One Breath
Someone asked me recently how I keep my cool amongst chaos (or, as I paraphrased it, “keep my shit together”). I laughed inside, because if keeping it together means having balance, rhythm, perfect habits and morning rituals, then I am very much not there.
Before kids, I used to have early mornings for sports (almost every day), meditation, journaling, and deep work sessions. Now my mornings look more like being up early: holding Mako while half awake, Indi joining, making breakfast, squeezing in a few replies to messages if I am lucky, and trying to move a workshop design forward before the day starts. The space I used to have is most certainly not the space I have now.
And yet, something else has helped, something easier to access amidst the whirlwind:
One breath.
I noticed it in the middle of a session the other day: I was distracted, scattered, checking messages in between facilitating, somewhere between being present for the group and being caught in all the moving parts of life.
Eckhart Tolle once said that “one breath is a meditation”, and that line has been sitting with me like a quiet teacher.
One breath. Then another. Three breaths. It sounds almost embarrassingly simple, but the effect is all I need. Those breaths pulled me back into the room, back to my body, back to the people in front of me and away from the swirl of thoughts and anxiety of the future.
I think that is what one breath does. It brings me back to the moment I am actually living, rather than the moment I am worrying about. Because what matters more is what is happening in this instant rather than what is waiting for me in the next hour.
Sometimes my mind floods. Well, perhaps it does often: too many things to do and not enough space to do them. And if I have a rare pocket of time, a space to do something, I instantly scramble and am not sure how to fill that gap: Do I respond to messages, do I move a proposal forward, do I write something I have been meaning to write? Do I check my email ans WhatsApp messages. My heartbeat rises, and the chaos starts to swell within me.
Yet, lately, if I can catch myself (or become more conscious), I take the wiser choice to pause. One breath first. Maybe two. Maybe a few. Enough to feel a bit more grounded and present before I start the next thing I want to do.

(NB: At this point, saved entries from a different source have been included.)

(* ===== verification/SkillPolicy.v ===== *)
(** * Skill permissions and the execution policy

    The permission types ([crates/abigail-skills/src/manifest.rs]), the signed
    allowlist and the risk rules ([policy.rs]) and the permission sandbox
    ([sandbox.rs]).  Base64 and Ed25519 are parameters: [b64_decode],
    [b64_encode], [key_from_bytes], [key_bytes], [sig_from_slice] and
    [verify_strict] stand for the crates' functions. *)

From S2P Require Import Prelude RustStr Paths.
From Stdlib Require Import ZArith Lia Ascii.
From stdpp Require Import base list sets strings gmap pretty.

Open Scope rust_scope.

(** ** Permissions *)

Inductive NetworkPermission : Type :=
| Domains (domains : list string) | NetFull | LocalOnly.

Inductive FileSystemPermission : Type :=
| Read (paths : list string) | Write (paths : list string) | FsFull.

Inductive MemoryPermission : Type :=
| ReadOnly | ReadWrite | Namespace (ns : string).

Inductive Permission : Type :=
| Network (np : NetworkPermission)
| FileSystem (fsp : FileSystemPermission)
| Memory (mp : MemoryPermission)
| Notifications | Clipboard | Microphone | Camera | ScreenCapture | ShellExecute
| SkillInteraction (skill : string).

(** [parameters], [returns] and [cost_estimate] of the descriptor take no part
    in a decision. *)
Record ToolDescriptor : Type := mkToolDescriptor {
  name : string;
  description : string;
  required_permissions : list Permission;
  autonomous : bool;
  requires_confirmation : bool;
}.

Inductive AutonomyProfile : Type := Strict | Balanced | DesktopOperator.
Definition allows_local_network_access (p : AutonomyProfile) : bool :=
  match p with DesktopOperator => true | _ => false end.

Record SignedSkillAllowlistEntry : Type := mkEntry {
  skill_id : string;
  signer : string;
  signature : string;
  source : string;
  added_at : string;
  active : bool;
}.

(** The fields of [AppConfig] the policy reads. *)
Record SkillConfig : Type := mkSkillConfig {
  trusted_skill_signers : list string;
  approved_skill_ids_cfg : list string;
  signed_skill_allowlist : list SignedSkillAllowlistEntry;
  autonomy_profile_cfg : AutonomyProfile;
}.

(** ** Risk *)

Inductive ToolRiskClass : Type := Ordinary | Sensitive | Irreversible.

#[export] Instance ToolRiskClass_eq_dec : EqDecision ToolRiskClass.
Proof. solve_decision. Defined.

Definition irreversible_needles : list string :=
  ["delete"; "remove"; "drop"; "wipe"; "truncate"; "reset"; "kill"; "destroy"; "purge"; "revoke"].

Definition is_irreversible_name (name : string) : bool :=
  existsb (contains (to_lowercase name)) irreversible_needles.

Definition ordinary_tools : list string :=
  ["run_command"; "write_file"; "mkdir"; "http_post"; "clipboard_write";
   "calendar_add_event"; "calendar_update_event"; "git_commit"].

Definition is_ordinary_desktop_tool (skill_id tool_name : string) : bool :=
  if bool_decide (skill_id = "com.abigail.skills.browser") || starts_with tool_name "browser_"
  then true
  else bool_decide (tool_name ∈ ordinary_tools).

Definition is_full_fs (p : Permission) : bool :=
  match p with FileSystem FsFull => true | _ => false end.

Definition classify_tool_risk (skill_id : string) (tool : ToolDescriptor) : ToolRiskClass :=
  if is_irreversible_name (name tool) || existsb is_full_fs (required_permissions tool)
  then Irreversible
  else if is_ordinary_desktop_tool skill_id (name tool) then Ordinary
  else if requires_confirmation tool then Sensitive
  else Ordinary.

Definition build_allowlist_payload (skill_id signer source : string) (active : bool) : string :=
  "abigail-signed-skill-allowlist-v1" +:+ nl +:+
  "skill_id=" +:+ skill_id +:+ nl +:+
  "signer=" +:+ signer +:+ nl +:+
  "source=" +:+ source +:+ nl +:+
  "active=" +:+ bool_to_string active.

Definition signed_allowlist_payload (e : SignedSkillAllowlistEntry) : string :=
  build_allowlist_payload (skill_id e) (signer e) (source e) (active e).

Definition is_external_skill (skill_id : string) : bool :=
  negb (starts_with skill_id "builtin." || starts_with skill_id "com.abigail.skills."
        || starts_with skill_id "skill.").

(** ** The policy *)

Section policy.
(** Base64 and Ed25519; byte arrays are strings. *)
Context {Key Sig : Type}.
Context (b64_decode : string → result string string) (b64_encode : string → string).
Context (key_from_bytes : string → result Key string) (key_bytes : Key → string).
Context (sig_from_slice : string → result Sig string) (verify : Key → string → Sig → bool).

Record SkillExecutionPolicy : Type := mkPolicy {
  approved_skill_ids : gset string;
  active_signed_entries : gmap string SignedSkillAllowlistEntry;
  trusted_signers : gmap string Key;
  strict_signed_external : bool;
  configuration_error : option string;
  autonomy_profile : AutonomyProfile;
}.

Definition default_policy : SkillExecutionPolicy :=
  mkPolicy ∅ ∅ ∅ false None Strict.

Definition decode_signer_key (raw : string) : result Key string :=
  let? decoded := map_err (λ e, "base64 decode failed: " +:+ e) (b64_decode raw) in
  if negb (String.length decoded =? 32)%nat then
    Err ("expected 32-byte Ed25519 public key, got " +:+ pretty (String.length decoded) +:+ " bytes")
  else key_from_bytes decoded.

Definition normalize_trusted_signer_key (raw : string) : result string string :=
  let trimmed := trim raw in
  if str_is_empty trimmed then Err "signer key cannot be empty"
  else let? verifying_key := decode_signer_key trimmed in
       Ok (b64_encode (key_bytes verifying_key)).

Definition invalid_signer (trimmed e : string) : string :=
  "Invalid trusted signer key '" +:+ trimmed +:+ "': " +:+ e.

(** The loop over the configured signers: it stops at the first bad key. *)
Fixpoint load_signers (signers : list string) (acc : gmap string Key)
  : gmap string Key * option string :=
  match signers with
  | [] => (acc, None)
  | s :: rest =>
      let trimmed := trim s in
      if str_is_empty trimmed then load_signers rest acc
      else match normalize_trusted_signer_key trimmed with
      | Ok canonical =>
          match decode_signer_key canonical with
          | Ok key => load_signers rest (<[canonical := key]> acc)
          | Err e => (acc, Some (invalid_signer trimmed e))
          end
      | Err e => (acc, Some (invalid_signer trimmed e))
      end
  end.

Definition insert_entry (m : gmap string SignedSkillAllowlistEntry)
    (e : SignedSkillAllowlistEntry) : gmap string SignedSkillAllowlistEntry :=
  <[skill_id e := e]> m.

Definition from_app_config (config : SkillConfig) : SkillExecutionPolicy :=
  let '(signers, configuration_error) := load_signers (trusted_skill_signers config) ∅ in
  {| approved_skill_ids :=
       list_to_set (filter (λ i, str_is_empty i = false)
                      (map trim (approved_skill_ids_cfg config)));
     active_signed_entries :=
       foldl insert_entry ∅ (filter (λ e, active e = true) (signed_skill_allowlist config));
     trusted_signers := signers;
     strict_signed_external := match trusted_skill_signers config with [] => false | _ => true end;
     configuration_error := configuration_error;
     autonomy_profile := autonomy_profile_cfg config |}.

Definition verify_active_signed_entry (p : SkillExecutionPolicy) (skill : string)
  : result bool string :=
  match active_signed_entries p !! skill with
  | None => Ok false
  | Some entry =>
      match trusted_signers p !! trim (signer entry) with
      | None => Err ("Skill '" +:+ skill +:+ "' is blocked: signed allowlist entry signer '" +:+
                     signer entry +:+ "' is not in trusted_skill_signers.")
      | Some verifying_key =>
          let? signature_bytes :=
            map_err (λ e, "Invalid base64 signature for '" +:+ skill +:+ "': " +:+ e)
              (b64_decode (trim (signature entry))) in
          let? signature :=
            map_err (λ e, "Invalid Ed25519 signature for '" +:+ skill +:+ "': " +:+ e)
              (sig_from_slice signature_bytes) in
          if verify verifying_key (signed_allowlist_payload entry) signature then Ok true
          else Err ("Skill '" +:+ skill +:+
                    "' is blocked: signed allowlist signature verification failed for signer '" +:+
                    signer entry +:+ "'.")
      end
  end.

Definition evaluate_activation (p : SkillExecutionPolicy) (skill : string)
  : result unit string :=
  match configuration_error p with
  | Some err => Err ("Skill policy configuration error: " +:+ err)
  | None =>
      let? has_valid_signed_entry := verify_active_signed_entry p skill in
      if strict_signed_external p && is_external_skill skill && negb has_valid_signed_entry
      then Err ("Skill '" +:+ skill +:+ "' is blocked: signed allowlist verification is required for external skills and no valid active entry was found.")
      else Ok tt
  end.

Definition evaluate_execution (p : SkillExecutionPolicy) (skill : string)
  : result unit string :=
  let? _ := evaluate_activation p skill in
  let? has_valid_signed_entry :=
    (match active_signed_entries p !! skill with
     | Some _ => verify_active_signed_entry p skill
     | None => Ok false
     end) in
  if negb (bool_decide (approved_skill_ids p = ∅))
     && negb (bool_decide (skill ∈ approved_skill_ids p))
     && negb has_valid_signed_entry
  then Err ("Skill '" +:+ skill +:+ "' is blocked: not in approved_skill_ids and no valid signed allowlist entry is active.")
  else Ok tt.

Definition requires_mentor_confirmation (p : SkillExecutionPolicy) (skill : string)
    (tool : ToolDescriptor) : bool :=
  let risk := classify_tool_risk skill tool in
  match autonomy_profile p with
  | Strict => requires_confirmation tool || bool_decide (risk ≠ Ordinary)
  | Balanced | DesktopOperator =>
      bool_decide (risk = Irreversible)
      || (requires_confirmation tool && negb (is_ordinary_desktop_tool skill (name tool)))
  end.
End policy.
Arguments SkillExecutionPolicy Key : clear implicits.

(** ** The sandbox *)

(** Domain allow-list match: exact or true subdomain only. *)
Definition is_dot (c : ascii) : bool := bool_decide (c = "."%char).

Definition domain_matches_allowed (domain allowed : string) : bool :=
  let domain := to_lowercase (trim_end_matches is_dot domain) in
  let allowed := to_lowercase (trim_end_matches is_dot allowed) in
  if str_is_empty domain || str_is_empty allowed then false
  else bool_decide (domain = allowed) || ends_with domain ("." +:+ allowed).

Inductive AuditAction : Type :=
| NetworkRequest (domain : string)
| FileRead (path : string)
| FileWrite (path : string)
| MemoryAccess (namespace : option string)
| OtherAction (what : string).

Record ResourceLimits : Type := mkLimits {
  max_memory_bytes : Z;
  max_cpu_ms : Z;
  max_concurrency : Z;
  network_bandwidth : option Z;
  storage_quota : Z;
}.

Definition default_limits : ResourceLimits :=
  mkLimits (256 * 1024 * 1024) 30000 10 None (100 * 1024 * 1024).

Section sandbox.
Context (fs : Sandbox.FileSystem).

(** [granted_permissions] is a set: only membership matters. *)
Record SkillSandbox : Type := mkSandbox {
  sandbox_skill : string;
  granted_permissions : list Permission;
  resource_limits : ResourceLimits;
  audit_log : list (AuditAction * bool);
}.

Definition new_sandbox (skill : string) (granted : list Permission) (limits : ResourceLimits)
  : SkillSandbox := mkSandbox skill granted limits [].

Definition grants_network (domain : string) (p : Permission) : bool :=
  match p with
  | Network NetFull => true
  | Network LocalOnly => bool_decide (domain = "localhost") || starts_with domain "127."
  | Network (Domains domains) => existsb (domain_matches_allowed domain) domains
  | _ => false
  end.

Definition grants_read (path : string) (p : Permission) : bool :=
  match p with
  | FileSystem FsFull => true
  | FileSystem (Read allowed) => existsb (Sandbox.path_is_under fs path) allowed
  | _ => false
  end.

Definition grants_write (path : string) (p : Permission) : bool :=
  match p with
  | FileSystem FsFull => true
  | FileSystem (Write allowed) => existsb (Sandbox.path_is_under fs path) allowed
  | _ => false
  end.

Definition grants_memory (namespace : option string) (p : Permission) : bool :=
  match p with
  | Memory ReadOnly | Memory ReadWrite => true
  | Memory (Namespace ns) => bool_decide (namespace = Some ns)
  | _ => false
  end.

Definition check_permission_inner (granted : list Permission) (action : AuditAction) : bool :=
  match action with
  | NetworkRequest domain => existsb (grants_network domain) granted
  | FileRead path => existsb (grants_read path) granted
  | FileWrite path => existsb (grants_write path) granted
  | MemoryAccess namespace => existsb (grants_memory namespace) granted
  | OtherAction _ => true
  end.

Definition check_permission (action : AuditAction) (s : SkillSandbox) : SkillSandbox * bool :=
  let allowed := check_permission_inner (granted_permissions s) action in
  (mkSandbox (sandbox_skill s) (granted_permissions s) (resource_limits s)
     (audit_log s ++ [(action, allowed)]), allowed).
End sandbox.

I do not always remember, and I often fall back into checking, chaos, and sporadic reacting. But when I catch myself, I try to remember to breathe. And something shifts ever so slightly. It’s small and subtle enough to make a difference for me.
Maybe keeping it together is less about managing all the moving parts and more about remembering that you can step back into yourself at any moment. You do not need a full meditation practice, three full pages of mourning, or a long morning ritual.
Just one conscious breath. Then another. And sometimes that is enough.